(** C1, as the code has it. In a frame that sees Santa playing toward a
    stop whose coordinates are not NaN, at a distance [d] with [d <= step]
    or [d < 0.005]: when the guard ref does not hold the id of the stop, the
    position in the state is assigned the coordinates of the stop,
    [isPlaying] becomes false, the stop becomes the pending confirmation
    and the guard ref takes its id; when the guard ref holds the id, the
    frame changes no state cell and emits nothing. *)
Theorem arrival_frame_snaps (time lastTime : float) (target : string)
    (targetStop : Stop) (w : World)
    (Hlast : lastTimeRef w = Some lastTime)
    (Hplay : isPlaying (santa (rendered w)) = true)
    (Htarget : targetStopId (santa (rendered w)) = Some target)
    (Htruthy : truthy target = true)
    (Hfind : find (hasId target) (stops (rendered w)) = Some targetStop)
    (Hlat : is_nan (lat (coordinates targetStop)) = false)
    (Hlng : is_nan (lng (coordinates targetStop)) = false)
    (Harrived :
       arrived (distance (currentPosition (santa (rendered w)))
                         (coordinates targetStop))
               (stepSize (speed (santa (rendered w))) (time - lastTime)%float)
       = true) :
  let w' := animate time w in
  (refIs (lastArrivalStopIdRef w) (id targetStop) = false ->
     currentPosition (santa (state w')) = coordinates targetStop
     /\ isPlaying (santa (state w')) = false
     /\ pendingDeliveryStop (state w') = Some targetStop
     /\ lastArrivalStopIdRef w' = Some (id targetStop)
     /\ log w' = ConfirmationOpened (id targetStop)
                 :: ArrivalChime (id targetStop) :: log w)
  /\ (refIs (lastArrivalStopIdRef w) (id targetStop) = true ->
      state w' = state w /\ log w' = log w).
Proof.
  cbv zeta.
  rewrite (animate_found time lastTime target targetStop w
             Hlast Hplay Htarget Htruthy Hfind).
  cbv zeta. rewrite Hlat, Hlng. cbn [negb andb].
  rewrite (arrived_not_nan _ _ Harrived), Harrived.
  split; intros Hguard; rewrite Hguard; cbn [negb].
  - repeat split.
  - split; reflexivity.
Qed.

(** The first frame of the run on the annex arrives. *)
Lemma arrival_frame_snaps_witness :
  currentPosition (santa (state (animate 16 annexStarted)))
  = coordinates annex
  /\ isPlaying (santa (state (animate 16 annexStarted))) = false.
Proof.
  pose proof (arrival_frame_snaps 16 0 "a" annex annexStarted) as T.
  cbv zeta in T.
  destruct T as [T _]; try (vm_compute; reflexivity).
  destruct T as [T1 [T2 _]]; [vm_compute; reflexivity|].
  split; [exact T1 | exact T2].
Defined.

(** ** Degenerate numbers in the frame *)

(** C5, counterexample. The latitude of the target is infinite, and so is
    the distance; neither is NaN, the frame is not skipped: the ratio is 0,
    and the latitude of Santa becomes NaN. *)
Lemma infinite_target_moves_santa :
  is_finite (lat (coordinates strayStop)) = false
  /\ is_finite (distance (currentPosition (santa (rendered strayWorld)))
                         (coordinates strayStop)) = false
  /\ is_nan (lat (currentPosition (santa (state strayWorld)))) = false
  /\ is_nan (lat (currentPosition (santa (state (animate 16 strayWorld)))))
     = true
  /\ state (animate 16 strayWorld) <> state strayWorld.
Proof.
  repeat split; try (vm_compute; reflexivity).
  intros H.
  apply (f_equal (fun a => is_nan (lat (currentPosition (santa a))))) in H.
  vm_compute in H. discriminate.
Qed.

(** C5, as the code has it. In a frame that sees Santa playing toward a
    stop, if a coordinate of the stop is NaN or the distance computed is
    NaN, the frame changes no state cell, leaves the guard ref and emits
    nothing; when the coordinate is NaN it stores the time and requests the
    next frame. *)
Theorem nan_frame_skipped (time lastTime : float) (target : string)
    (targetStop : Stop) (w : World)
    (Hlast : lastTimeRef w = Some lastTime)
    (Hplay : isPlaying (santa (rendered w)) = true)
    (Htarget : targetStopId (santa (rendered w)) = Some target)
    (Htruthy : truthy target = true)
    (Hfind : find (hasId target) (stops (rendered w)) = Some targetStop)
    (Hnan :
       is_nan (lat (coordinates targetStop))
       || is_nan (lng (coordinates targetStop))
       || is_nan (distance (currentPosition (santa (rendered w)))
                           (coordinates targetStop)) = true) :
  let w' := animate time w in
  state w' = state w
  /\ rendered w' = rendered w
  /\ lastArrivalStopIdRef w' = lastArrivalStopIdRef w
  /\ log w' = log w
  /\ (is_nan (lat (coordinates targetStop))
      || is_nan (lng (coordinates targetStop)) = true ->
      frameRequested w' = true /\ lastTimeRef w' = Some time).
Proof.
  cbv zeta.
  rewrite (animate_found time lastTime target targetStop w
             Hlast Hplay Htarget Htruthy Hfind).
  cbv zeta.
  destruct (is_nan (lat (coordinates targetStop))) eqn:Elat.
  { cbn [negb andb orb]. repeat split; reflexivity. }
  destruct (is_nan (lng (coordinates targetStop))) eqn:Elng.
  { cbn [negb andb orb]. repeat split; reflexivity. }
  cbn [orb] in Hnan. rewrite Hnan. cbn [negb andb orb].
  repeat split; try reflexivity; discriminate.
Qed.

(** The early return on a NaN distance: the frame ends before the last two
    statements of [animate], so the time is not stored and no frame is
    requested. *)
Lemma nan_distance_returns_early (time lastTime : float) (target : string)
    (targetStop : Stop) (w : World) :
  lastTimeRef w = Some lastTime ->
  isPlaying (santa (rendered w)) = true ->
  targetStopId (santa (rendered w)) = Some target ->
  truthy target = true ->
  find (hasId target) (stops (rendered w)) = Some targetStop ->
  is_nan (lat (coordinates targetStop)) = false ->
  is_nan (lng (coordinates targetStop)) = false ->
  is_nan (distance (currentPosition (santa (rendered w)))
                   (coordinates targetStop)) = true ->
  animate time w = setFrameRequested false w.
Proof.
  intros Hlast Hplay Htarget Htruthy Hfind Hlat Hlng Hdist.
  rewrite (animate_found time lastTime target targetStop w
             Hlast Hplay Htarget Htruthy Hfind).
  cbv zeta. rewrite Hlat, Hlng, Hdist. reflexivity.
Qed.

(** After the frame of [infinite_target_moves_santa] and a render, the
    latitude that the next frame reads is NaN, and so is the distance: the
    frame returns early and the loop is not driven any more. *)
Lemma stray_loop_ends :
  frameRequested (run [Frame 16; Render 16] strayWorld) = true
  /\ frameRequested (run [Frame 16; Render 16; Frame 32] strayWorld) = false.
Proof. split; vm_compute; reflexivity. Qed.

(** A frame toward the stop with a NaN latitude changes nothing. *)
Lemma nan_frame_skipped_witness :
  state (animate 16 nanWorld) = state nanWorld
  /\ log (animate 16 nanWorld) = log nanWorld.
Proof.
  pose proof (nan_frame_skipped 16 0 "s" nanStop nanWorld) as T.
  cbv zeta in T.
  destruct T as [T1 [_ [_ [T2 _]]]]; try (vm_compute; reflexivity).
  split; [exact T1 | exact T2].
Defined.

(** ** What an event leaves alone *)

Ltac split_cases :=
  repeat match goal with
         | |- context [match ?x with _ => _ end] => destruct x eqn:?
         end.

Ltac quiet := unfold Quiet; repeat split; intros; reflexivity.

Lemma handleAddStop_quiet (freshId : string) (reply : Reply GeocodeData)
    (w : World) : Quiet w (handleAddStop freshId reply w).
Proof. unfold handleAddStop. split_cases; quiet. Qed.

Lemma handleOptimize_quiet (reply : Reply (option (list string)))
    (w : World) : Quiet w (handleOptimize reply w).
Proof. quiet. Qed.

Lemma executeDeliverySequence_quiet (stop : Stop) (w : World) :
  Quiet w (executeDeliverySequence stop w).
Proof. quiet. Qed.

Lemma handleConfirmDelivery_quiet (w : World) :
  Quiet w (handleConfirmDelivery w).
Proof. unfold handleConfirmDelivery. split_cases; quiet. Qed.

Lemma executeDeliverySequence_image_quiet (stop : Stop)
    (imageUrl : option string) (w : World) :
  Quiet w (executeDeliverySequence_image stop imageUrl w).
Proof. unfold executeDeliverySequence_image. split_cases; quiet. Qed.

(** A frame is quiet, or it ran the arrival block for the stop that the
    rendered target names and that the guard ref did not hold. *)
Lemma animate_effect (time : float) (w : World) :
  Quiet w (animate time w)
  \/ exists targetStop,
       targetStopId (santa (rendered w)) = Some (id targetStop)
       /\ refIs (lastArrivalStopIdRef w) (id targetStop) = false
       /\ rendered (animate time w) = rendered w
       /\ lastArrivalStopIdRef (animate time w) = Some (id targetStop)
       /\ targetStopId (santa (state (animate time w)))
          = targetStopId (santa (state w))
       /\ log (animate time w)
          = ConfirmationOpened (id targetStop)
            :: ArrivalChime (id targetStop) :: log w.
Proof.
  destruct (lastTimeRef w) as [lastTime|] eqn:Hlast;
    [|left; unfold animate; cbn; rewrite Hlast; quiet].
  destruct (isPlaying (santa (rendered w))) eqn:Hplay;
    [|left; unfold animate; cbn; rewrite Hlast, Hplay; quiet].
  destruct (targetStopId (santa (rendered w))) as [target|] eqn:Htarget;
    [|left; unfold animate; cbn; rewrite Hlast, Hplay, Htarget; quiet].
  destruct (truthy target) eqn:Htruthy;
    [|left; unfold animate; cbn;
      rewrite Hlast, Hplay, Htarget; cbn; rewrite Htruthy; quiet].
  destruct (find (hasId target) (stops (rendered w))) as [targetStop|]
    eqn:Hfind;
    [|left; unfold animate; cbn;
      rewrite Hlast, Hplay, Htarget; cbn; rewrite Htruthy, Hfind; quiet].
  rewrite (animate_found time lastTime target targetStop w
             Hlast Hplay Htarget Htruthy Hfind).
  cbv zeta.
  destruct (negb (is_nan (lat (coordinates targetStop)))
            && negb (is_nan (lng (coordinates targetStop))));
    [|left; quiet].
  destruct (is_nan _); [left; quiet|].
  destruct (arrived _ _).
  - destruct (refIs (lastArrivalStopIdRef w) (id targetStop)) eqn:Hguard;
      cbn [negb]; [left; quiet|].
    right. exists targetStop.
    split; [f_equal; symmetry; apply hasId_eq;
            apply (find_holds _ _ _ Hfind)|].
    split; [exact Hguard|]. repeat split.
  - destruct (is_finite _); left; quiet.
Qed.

####################

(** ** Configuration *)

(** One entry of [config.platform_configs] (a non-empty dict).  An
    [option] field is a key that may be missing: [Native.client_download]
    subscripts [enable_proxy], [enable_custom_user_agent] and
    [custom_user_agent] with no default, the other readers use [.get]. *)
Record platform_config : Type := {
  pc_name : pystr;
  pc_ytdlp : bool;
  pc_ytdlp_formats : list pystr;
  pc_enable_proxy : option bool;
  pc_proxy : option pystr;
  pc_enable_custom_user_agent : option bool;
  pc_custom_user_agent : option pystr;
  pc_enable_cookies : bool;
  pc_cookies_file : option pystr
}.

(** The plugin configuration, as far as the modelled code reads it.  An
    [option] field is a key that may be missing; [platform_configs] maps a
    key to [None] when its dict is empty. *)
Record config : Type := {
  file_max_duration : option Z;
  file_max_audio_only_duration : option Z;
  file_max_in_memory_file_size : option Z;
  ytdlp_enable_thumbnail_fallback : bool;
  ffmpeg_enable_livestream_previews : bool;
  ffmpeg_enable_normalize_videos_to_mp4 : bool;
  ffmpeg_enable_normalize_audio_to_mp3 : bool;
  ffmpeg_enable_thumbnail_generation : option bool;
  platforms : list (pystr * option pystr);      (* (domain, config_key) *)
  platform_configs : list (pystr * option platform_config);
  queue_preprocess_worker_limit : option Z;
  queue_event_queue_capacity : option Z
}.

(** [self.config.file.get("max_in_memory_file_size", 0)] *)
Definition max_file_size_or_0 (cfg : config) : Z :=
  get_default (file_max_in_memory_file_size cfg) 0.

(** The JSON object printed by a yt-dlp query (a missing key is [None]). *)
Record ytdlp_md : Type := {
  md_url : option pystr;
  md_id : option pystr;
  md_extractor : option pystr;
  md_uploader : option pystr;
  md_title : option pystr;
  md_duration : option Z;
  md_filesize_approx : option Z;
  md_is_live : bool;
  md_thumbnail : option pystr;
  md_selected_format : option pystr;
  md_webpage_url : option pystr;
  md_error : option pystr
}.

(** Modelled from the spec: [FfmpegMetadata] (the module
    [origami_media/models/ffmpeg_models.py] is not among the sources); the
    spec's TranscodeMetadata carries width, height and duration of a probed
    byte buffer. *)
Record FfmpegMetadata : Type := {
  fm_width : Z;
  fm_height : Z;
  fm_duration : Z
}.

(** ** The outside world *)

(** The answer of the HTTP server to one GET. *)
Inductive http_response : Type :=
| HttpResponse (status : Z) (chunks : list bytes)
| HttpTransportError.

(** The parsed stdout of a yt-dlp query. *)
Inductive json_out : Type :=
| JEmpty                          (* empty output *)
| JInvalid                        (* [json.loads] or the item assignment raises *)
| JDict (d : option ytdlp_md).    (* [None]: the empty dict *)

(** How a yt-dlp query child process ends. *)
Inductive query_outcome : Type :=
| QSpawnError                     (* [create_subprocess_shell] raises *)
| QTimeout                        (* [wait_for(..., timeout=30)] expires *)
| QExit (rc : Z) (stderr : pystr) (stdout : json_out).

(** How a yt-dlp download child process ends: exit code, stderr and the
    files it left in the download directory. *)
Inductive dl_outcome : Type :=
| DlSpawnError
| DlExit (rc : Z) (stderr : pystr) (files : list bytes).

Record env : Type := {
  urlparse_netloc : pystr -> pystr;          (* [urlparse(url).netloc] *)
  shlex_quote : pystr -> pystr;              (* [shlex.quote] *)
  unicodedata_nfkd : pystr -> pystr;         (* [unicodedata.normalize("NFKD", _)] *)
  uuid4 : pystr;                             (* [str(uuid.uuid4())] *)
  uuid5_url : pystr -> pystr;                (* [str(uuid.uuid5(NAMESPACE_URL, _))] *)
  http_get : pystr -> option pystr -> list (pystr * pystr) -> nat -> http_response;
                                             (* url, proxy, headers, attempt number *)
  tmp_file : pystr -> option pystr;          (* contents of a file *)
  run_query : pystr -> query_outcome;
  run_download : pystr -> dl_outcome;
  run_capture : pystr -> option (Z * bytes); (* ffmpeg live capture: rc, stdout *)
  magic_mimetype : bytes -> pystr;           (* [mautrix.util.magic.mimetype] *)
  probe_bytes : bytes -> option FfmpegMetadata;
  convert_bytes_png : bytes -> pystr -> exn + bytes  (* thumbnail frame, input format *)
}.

####################

- Instructions for the task -
Report all lines of the data above that include the string "cell".

- Output of the exercise -
    frame changes no state cell and emits nothing. *)
    NaN, the frame changes no state cell, leaves the guard ref and emits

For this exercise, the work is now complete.